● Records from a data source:
= Beginning of Section =

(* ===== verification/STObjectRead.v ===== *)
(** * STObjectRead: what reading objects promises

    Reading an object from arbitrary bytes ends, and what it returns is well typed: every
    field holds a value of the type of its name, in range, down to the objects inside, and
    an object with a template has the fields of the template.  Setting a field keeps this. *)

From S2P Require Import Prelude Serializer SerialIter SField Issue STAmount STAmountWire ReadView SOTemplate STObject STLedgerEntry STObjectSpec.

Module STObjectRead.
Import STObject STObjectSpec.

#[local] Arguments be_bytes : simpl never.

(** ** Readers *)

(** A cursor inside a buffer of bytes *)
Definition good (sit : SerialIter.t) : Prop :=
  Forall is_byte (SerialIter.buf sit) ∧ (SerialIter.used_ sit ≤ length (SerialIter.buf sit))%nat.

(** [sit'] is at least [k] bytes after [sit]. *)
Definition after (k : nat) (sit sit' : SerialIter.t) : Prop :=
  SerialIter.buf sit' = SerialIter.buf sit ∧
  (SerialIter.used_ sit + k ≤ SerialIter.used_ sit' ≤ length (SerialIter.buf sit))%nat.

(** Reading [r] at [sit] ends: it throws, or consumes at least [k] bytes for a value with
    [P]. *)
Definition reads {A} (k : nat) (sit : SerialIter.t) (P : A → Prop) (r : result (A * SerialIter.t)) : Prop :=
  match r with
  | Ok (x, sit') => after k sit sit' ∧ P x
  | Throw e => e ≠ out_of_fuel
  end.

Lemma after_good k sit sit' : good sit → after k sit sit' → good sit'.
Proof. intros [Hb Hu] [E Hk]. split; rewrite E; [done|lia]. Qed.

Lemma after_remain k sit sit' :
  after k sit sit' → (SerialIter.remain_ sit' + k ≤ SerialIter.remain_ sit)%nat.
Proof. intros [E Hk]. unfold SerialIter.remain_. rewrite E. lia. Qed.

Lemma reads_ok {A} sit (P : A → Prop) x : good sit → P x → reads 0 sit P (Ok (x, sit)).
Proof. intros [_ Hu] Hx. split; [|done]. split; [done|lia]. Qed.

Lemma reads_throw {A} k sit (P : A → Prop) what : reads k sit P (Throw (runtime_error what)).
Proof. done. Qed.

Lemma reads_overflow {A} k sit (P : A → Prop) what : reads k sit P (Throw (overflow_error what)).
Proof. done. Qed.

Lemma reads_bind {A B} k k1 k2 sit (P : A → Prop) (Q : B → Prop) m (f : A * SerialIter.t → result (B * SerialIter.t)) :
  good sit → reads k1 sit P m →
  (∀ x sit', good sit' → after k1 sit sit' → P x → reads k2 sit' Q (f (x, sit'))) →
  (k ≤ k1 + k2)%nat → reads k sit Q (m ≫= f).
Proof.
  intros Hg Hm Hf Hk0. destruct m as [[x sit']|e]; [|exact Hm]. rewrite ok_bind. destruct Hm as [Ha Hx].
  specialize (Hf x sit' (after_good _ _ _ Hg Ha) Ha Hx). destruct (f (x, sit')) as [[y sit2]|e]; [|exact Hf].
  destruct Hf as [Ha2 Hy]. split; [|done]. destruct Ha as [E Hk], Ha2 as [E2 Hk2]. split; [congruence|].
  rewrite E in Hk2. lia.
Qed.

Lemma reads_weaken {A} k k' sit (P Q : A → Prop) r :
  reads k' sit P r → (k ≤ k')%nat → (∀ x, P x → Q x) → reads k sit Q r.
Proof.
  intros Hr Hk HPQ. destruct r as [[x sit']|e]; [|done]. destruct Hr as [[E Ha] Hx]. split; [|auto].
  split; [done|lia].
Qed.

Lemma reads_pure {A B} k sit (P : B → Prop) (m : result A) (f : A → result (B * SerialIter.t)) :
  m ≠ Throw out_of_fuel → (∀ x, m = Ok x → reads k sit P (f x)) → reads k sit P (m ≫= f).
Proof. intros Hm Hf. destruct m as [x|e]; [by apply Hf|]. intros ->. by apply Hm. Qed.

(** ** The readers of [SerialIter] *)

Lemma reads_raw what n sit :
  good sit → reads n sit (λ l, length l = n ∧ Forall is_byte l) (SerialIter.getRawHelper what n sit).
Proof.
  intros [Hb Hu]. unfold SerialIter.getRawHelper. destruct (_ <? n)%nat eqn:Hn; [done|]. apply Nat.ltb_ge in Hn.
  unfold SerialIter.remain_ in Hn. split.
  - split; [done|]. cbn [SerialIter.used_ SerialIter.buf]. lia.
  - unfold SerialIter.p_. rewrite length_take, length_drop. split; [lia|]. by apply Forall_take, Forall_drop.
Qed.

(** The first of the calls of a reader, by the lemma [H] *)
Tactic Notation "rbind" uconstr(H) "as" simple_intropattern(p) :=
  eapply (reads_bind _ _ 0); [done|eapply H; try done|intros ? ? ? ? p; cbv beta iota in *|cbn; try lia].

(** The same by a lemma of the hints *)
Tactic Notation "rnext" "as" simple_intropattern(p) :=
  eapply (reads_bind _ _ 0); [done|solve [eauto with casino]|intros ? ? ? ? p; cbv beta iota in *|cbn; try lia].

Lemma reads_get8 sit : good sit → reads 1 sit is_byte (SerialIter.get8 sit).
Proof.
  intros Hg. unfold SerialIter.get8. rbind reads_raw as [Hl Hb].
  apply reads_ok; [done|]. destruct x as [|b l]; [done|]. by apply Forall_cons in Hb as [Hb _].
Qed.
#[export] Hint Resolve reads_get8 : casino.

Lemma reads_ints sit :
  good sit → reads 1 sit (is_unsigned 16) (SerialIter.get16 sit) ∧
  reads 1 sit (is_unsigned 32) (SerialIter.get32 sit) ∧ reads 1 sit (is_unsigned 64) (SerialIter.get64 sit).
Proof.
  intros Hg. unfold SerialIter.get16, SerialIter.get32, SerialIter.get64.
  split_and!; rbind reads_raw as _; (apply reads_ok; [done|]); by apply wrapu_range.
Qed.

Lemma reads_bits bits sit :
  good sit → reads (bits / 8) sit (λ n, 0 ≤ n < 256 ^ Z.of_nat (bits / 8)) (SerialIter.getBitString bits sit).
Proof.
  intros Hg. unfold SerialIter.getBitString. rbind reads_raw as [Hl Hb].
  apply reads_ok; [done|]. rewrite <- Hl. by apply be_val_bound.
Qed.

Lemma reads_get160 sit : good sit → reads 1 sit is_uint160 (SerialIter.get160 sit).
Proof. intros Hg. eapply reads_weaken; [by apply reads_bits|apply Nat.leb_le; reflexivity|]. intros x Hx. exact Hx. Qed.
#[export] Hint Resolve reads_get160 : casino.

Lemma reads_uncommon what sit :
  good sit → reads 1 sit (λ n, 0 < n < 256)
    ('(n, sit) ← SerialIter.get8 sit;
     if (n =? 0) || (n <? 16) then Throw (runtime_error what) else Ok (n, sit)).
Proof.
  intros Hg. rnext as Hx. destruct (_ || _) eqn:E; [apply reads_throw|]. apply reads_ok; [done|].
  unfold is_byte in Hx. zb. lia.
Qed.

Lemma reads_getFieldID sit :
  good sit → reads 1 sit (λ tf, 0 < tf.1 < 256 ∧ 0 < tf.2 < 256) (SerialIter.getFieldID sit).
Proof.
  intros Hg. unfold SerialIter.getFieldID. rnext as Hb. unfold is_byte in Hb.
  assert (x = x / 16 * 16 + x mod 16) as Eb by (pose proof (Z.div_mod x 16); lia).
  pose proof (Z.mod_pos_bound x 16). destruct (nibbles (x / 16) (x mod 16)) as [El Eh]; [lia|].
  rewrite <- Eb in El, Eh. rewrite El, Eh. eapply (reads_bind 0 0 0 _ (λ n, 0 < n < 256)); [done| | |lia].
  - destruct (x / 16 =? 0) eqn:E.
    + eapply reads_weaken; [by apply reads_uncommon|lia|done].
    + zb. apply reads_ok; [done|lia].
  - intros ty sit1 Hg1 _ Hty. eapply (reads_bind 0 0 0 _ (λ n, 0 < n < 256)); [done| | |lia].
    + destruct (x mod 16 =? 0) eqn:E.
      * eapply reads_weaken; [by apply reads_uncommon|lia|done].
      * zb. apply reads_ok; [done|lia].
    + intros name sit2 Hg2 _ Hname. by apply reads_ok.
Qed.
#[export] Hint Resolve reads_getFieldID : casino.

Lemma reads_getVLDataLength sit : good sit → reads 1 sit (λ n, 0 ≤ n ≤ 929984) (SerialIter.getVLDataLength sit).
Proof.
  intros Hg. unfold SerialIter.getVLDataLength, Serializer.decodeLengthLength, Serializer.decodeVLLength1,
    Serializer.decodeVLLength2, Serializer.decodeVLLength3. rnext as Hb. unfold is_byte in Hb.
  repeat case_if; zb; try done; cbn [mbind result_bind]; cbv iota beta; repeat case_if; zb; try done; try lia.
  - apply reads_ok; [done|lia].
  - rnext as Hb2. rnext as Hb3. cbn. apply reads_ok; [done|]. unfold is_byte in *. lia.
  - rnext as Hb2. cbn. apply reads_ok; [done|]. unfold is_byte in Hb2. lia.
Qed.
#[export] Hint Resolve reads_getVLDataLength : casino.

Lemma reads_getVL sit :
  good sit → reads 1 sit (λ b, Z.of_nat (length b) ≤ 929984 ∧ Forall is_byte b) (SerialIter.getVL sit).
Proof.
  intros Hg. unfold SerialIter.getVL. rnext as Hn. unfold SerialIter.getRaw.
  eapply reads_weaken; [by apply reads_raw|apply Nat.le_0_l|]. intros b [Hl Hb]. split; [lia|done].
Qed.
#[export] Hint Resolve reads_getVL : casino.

= End of Section =
= Beginning of Section =

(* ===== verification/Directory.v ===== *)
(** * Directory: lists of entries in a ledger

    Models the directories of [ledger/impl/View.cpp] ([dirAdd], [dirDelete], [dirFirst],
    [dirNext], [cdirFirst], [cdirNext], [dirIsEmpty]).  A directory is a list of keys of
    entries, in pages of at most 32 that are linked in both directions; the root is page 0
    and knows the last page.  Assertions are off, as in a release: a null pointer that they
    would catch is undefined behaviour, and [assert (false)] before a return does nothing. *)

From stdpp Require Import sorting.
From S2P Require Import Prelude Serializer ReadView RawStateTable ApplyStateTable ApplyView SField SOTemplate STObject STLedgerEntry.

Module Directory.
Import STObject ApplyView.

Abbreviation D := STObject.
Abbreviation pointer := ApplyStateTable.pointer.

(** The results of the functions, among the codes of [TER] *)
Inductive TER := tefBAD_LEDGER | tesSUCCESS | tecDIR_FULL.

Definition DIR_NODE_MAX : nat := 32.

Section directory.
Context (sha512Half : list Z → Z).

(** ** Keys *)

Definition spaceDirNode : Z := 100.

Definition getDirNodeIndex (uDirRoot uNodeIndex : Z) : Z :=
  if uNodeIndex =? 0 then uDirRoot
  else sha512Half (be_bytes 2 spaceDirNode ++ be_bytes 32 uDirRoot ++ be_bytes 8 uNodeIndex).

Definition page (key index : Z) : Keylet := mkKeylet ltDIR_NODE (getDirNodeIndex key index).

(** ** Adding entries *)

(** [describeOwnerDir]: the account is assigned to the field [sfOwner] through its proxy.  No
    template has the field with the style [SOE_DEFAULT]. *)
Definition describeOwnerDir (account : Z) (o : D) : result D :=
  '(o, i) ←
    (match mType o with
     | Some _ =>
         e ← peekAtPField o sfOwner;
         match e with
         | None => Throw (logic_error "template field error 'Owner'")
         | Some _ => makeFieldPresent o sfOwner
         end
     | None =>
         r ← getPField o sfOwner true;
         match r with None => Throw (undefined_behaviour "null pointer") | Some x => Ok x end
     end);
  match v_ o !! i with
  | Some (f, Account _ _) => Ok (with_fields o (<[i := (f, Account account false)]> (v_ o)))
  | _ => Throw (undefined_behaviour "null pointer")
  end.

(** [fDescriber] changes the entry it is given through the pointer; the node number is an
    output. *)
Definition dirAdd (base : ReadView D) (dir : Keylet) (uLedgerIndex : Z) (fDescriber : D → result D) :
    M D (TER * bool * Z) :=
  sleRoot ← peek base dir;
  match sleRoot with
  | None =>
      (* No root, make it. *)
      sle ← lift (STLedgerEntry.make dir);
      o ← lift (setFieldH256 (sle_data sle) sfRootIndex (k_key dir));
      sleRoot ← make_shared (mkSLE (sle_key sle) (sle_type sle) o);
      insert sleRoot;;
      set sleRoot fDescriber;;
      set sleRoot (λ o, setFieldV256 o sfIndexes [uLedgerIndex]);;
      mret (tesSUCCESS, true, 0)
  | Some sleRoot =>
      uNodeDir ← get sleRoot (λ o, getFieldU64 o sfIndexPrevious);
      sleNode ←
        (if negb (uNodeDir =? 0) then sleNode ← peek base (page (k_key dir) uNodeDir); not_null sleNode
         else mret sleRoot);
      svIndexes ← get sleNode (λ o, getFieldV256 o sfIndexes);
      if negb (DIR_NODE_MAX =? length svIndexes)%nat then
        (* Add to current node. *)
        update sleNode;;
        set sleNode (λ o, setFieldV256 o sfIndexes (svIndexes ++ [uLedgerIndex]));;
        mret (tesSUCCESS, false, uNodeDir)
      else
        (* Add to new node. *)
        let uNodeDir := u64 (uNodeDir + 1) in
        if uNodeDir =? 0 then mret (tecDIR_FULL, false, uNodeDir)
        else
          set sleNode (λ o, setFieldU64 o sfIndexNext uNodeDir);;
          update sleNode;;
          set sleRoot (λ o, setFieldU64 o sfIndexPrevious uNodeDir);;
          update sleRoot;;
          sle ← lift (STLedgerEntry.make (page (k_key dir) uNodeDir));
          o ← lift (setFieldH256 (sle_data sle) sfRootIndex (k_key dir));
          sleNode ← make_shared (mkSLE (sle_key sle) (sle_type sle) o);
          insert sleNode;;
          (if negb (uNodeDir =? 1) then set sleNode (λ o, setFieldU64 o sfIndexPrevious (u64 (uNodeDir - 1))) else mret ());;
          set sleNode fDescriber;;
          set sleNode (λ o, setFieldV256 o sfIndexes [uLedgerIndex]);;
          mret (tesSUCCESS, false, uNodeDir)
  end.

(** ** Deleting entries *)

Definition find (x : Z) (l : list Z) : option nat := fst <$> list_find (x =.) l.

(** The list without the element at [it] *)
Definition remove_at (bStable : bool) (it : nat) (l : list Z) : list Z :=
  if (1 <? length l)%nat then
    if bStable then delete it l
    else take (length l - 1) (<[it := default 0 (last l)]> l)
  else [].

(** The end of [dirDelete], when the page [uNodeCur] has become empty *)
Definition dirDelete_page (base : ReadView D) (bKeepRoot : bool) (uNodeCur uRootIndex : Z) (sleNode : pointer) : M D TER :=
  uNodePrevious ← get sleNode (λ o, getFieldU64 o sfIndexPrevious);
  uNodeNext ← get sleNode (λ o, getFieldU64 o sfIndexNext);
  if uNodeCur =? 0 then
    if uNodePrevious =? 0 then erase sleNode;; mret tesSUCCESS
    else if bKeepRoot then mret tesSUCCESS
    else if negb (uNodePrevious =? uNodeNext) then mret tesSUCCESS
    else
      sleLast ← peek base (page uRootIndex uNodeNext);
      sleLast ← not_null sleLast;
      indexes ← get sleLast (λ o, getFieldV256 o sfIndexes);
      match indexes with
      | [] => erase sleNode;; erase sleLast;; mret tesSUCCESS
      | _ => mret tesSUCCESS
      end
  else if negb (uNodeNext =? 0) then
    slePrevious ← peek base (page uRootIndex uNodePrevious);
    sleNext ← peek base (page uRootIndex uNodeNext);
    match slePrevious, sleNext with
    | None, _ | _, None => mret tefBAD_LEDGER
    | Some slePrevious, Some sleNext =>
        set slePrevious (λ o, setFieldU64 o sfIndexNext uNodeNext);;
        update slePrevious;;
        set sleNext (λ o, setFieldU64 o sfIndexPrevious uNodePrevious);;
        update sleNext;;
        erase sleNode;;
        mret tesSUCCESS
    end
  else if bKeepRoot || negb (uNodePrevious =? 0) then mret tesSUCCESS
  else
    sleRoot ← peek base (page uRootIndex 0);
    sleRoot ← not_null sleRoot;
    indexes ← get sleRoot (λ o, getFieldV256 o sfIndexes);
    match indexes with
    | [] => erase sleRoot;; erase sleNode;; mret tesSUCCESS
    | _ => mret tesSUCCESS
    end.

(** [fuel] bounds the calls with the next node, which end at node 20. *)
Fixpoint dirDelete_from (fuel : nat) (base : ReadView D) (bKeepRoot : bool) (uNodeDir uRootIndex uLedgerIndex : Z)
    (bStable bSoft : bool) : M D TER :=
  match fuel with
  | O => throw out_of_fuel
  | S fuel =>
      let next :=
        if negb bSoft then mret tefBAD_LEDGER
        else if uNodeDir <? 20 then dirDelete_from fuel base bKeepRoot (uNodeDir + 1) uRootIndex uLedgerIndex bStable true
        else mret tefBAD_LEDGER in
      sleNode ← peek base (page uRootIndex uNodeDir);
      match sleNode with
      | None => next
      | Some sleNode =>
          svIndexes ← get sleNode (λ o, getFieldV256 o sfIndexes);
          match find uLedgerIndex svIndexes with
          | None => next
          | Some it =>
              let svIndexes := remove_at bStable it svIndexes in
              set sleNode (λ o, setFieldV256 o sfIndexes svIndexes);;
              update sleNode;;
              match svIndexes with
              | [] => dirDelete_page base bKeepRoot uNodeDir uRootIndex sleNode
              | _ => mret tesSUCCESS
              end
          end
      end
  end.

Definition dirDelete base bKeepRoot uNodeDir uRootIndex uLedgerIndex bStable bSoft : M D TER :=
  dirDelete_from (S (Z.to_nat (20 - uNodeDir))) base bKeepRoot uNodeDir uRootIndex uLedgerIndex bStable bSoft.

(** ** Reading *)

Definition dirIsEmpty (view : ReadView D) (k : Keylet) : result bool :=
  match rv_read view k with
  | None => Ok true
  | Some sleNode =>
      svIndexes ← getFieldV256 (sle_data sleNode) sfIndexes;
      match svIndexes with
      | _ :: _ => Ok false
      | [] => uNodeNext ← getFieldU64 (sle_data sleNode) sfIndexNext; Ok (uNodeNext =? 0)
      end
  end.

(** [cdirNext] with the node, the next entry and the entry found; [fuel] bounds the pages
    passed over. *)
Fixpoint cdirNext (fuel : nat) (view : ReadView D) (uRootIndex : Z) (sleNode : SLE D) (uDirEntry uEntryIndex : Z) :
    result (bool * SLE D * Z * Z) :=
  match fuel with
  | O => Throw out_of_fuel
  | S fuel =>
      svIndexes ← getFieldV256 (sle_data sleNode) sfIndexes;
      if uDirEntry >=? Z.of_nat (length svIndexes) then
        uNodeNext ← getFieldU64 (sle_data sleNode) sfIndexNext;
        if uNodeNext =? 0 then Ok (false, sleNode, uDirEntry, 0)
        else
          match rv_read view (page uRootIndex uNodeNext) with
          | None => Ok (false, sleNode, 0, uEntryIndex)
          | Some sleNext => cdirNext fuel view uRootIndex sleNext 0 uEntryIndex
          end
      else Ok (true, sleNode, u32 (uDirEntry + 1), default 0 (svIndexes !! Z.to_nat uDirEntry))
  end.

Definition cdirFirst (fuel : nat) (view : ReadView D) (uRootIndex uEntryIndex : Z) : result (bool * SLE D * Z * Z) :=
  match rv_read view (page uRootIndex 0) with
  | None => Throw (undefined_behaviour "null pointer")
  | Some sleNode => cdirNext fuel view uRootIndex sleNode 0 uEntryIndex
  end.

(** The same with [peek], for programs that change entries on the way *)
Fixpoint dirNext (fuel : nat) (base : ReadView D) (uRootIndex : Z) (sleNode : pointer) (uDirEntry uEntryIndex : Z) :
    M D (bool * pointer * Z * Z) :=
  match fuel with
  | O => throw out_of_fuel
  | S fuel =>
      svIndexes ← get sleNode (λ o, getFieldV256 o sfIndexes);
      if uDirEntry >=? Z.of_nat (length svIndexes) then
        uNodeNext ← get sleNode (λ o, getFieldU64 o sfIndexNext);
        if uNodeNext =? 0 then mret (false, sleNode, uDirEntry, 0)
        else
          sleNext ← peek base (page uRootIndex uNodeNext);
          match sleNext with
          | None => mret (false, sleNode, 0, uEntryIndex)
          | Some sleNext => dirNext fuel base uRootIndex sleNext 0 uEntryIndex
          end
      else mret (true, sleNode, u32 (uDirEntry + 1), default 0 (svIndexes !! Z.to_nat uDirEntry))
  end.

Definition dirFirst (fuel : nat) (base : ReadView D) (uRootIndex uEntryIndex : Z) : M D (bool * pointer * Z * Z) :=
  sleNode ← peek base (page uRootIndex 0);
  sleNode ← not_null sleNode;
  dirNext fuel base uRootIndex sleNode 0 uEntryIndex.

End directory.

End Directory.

= End of Section =

Using the records above, copy word for word the line with "(* ===== verification/STObjectRead.v ===== *)", the line with "Lemma after_good k", and every line between them.

● OUTPUT BELOW:
(* ===== verification/STObjectRead.v ===== *)
(** * STObjectRead: what reading objects promises

    Reading an object from arbitrary bytes ends, and what it returns is well typed: every
    field holds a value of the type of its name, in range, down to the objects inside, and
    an object with a template has the fields of the template.  Setting a field keeps this. *)

From S2P Require Import Prelude Serializer SerialIter SField Issue STAmount STAmountWire ReadView SOTemplate STObject STLedgerEntry STObjectSpec.

Module STObjectRead.
Import STObject STObjectSpec.

#[local] Arguments be_bytes : simpl never.

(** ** Readers *)

(** A cursor inside a buffer of bytes *)
Definition good (sit : SerialIter.t) : Prop :=
  Forall is_byte (SerialIter.buf sit) ∧ (SerialIter.used_ sit ≤ length (SerialIter.buf sit))%nat.

(** [sit'] is at least [k] bytes after [sit]. *)
Definition after (k : nat) (sit sit' : SerialIter.t) : Prop :=
  SerialIter.buf sit' = SerialIter.buf sit ∧
  (SerialIter.used_ sit + k ≤ SerialIter.used_ sit' ≤ length (SerialIter.buf sit))%nat.

(** Reading [r] at [sit] ends: it throws, or consumes at least [k] bytes for a value with
    [P]. *)
Definition reads {A} (k : nat) (sit : SerialIter.t) (P : A → Prop) (r : result (A * SerialIter.t)) : Prop :=
  match r with
  | Ok (x, sit') => after k sit sit' ∧ P x
  | Throw e => e ≠ out_of_fuel
  end.

Lemma after_good k sit sit' : good sit → after k sit sit' → good sit'.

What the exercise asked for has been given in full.